# [Your goal]
Look through the records below for the line holding "(** * Embedded-document". Write it out exactly, with each following line through the line holding "events depends on".

"""

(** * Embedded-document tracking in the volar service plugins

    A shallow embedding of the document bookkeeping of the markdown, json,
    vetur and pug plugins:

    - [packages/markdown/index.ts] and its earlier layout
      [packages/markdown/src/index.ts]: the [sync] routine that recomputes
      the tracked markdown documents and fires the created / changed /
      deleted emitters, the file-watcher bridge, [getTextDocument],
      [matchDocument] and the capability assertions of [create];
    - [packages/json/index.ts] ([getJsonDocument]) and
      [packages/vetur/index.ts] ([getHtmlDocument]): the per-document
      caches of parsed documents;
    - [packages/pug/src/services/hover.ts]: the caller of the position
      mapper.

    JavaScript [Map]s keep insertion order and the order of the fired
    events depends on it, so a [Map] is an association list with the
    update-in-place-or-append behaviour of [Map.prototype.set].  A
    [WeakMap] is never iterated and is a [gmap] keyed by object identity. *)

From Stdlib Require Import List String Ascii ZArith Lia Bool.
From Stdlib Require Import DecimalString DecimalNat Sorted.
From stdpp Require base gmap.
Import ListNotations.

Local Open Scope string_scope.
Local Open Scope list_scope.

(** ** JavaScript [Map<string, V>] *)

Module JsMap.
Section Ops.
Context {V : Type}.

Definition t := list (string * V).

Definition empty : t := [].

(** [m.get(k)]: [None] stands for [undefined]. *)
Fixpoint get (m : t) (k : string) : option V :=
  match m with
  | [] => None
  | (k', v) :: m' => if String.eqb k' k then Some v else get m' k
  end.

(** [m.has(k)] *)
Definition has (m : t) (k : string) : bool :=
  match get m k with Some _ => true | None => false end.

"""
"""

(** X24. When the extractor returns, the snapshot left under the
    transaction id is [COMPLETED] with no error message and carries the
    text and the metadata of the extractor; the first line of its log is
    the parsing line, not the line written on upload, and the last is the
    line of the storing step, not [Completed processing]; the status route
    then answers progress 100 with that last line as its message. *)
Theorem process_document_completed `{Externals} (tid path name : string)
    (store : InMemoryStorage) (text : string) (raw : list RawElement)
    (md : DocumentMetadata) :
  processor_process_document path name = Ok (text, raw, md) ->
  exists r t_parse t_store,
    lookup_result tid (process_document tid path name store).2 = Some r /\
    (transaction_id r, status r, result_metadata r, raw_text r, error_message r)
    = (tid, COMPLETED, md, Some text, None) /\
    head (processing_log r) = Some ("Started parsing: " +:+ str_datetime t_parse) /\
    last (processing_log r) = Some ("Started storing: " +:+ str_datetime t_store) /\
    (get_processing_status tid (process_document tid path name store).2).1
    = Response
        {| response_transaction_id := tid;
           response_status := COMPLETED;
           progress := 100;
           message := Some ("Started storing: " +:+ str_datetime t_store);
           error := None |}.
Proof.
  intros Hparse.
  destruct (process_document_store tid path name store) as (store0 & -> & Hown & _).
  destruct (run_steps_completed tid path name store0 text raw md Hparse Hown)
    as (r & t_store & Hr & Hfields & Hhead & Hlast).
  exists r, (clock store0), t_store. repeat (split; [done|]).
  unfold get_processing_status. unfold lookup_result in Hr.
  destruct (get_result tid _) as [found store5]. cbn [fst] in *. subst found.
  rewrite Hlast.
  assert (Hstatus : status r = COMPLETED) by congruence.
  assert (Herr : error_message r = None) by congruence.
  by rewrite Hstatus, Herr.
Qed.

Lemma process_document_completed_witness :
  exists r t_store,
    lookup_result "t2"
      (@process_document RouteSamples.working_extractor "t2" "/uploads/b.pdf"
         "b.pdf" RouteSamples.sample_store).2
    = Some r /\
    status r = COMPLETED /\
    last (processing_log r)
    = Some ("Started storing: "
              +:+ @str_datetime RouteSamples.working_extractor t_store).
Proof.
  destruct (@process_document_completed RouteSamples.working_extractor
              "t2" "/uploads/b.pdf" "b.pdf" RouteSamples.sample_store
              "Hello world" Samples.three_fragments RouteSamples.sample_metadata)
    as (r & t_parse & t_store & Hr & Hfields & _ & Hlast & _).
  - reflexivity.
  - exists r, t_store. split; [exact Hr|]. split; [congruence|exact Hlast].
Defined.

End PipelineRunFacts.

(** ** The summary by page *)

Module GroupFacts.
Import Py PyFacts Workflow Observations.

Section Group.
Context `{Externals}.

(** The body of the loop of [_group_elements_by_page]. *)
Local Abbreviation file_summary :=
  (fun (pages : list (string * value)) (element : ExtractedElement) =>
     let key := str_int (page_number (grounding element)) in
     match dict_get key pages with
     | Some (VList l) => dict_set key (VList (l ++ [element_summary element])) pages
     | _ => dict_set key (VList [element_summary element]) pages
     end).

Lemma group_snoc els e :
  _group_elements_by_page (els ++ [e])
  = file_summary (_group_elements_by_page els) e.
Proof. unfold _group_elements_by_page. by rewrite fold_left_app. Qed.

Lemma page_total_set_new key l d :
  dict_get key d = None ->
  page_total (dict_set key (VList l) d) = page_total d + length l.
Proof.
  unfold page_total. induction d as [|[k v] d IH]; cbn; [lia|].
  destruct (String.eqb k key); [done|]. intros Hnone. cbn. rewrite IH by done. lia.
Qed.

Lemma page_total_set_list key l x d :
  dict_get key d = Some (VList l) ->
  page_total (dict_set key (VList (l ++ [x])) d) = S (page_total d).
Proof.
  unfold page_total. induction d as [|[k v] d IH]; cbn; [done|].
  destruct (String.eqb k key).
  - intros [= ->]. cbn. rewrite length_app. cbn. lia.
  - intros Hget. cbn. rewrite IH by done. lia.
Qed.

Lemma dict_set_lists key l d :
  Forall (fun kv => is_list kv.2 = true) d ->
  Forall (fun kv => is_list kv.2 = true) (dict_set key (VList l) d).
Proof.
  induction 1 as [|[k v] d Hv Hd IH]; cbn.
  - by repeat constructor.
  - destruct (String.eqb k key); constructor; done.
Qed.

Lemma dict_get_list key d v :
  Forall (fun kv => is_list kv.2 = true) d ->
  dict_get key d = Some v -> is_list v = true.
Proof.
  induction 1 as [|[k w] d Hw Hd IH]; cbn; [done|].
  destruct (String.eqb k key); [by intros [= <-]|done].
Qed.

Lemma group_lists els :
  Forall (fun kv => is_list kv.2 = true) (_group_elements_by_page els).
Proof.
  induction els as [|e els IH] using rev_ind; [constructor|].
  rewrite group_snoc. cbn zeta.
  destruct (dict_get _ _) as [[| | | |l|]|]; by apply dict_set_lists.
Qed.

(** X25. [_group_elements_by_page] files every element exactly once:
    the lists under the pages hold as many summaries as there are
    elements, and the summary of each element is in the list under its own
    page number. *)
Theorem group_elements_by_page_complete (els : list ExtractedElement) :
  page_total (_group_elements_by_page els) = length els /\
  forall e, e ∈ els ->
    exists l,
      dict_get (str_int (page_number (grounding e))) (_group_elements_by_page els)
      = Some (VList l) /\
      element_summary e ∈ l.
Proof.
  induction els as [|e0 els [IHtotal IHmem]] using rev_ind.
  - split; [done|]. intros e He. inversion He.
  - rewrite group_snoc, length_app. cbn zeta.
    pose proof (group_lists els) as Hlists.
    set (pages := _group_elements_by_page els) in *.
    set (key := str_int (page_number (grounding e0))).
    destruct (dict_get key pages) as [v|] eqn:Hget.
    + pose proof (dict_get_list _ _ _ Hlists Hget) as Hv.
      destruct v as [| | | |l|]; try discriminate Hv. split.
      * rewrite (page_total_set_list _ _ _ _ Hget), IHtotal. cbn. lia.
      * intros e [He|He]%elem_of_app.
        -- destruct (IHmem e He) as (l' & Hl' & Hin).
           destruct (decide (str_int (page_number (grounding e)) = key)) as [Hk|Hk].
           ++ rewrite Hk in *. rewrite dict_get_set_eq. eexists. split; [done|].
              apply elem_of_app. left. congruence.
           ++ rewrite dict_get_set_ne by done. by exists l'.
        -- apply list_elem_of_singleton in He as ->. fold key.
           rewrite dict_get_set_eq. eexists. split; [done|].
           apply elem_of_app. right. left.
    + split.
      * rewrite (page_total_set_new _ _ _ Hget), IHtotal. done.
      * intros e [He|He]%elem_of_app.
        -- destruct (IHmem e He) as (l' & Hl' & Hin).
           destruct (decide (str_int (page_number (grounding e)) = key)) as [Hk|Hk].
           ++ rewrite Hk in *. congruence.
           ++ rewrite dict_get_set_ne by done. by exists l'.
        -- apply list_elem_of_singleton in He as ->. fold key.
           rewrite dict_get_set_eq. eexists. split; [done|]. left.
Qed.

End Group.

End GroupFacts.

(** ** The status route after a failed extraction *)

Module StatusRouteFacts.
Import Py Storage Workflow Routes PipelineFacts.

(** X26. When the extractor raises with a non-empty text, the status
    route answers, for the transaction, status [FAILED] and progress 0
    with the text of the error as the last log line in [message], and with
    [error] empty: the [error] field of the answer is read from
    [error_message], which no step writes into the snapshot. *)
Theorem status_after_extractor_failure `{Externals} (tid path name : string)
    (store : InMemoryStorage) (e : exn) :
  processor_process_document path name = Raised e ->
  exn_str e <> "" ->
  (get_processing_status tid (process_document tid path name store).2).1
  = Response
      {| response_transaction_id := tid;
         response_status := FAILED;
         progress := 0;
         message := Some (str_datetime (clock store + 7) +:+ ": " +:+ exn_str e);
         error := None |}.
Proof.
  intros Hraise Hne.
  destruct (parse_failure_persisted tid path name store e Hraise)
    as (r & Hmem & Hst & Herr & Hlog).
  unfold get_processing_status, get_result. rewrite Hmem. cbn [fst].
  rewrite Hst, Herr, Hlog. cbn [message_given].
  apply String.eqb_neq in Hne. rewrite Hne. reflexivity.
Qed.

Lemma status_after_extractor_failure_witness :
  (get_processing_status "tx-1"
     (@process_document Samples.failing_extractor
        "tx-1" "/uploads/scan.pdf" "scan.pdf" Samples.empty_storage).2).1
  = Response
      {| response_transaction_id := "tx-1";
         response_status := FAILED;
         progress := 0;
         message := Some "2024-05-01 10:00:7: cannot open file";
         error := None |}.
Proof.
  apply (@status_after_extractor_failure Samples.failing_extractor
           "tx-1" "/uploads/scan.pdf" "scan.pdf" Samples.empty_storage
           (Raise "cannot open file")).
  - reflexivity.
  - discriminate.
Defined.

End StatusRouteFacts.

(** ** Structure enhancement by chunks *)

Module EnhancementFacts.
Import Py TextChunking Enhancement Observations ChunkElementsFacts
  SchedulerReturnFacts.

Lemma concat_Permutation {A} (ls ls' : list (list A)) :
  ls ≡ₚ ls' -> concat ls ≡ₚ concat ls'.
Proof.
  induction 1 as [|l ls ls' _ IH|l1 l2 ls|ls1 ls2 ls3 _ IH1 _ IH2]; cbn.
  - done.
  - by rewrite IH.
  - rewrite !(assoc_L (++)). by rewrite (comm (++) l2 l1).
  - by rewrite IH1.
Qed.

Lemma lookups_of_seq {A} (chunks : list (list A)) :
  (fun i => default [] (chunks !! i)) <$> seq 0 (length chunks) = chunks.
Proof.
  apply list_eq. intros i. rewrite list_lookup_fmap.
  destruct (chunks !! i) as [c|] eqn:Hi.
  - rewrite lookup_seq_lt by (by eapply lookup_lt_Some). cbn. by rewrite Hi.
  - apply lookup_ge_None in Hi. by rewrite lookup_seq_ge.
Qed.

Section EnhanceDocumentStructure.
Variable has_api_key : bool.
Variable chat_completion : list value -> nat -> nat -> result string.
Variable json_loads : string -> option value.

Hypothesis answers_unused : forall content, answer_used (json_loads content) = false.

"""

# [Exercise solution]
(** * Embedded-document tracking in the volar service plugins

    A shallow embedding of the document bookkeeping of the markdown, json,
    vetur and pug plugins:

    - [packages/markdown/index.ts] and its earlier layout
      [packages/markdown/src/index.ts]: the [sync] routine that recomputes
      the tracked markdown documents and fires the created / changed /
      deleted emitters, the file-watcher bridge, [getTextDocument],
      [matchDocument] and the capability assertions of [create];
    - [packages/json/index.ts] ([getJsonDocument]) and
      [packages/vetur/index.ts] ([getHtmlDocument]): the per-document
      caches of parsed documents;
    - [packages/pug/src/services/hover.ts]: the caller of the position
      mapper.

    JavaScript [Map]s keep insertion order and the order of the fired
    events depends on it, so a [Map] is an association list with the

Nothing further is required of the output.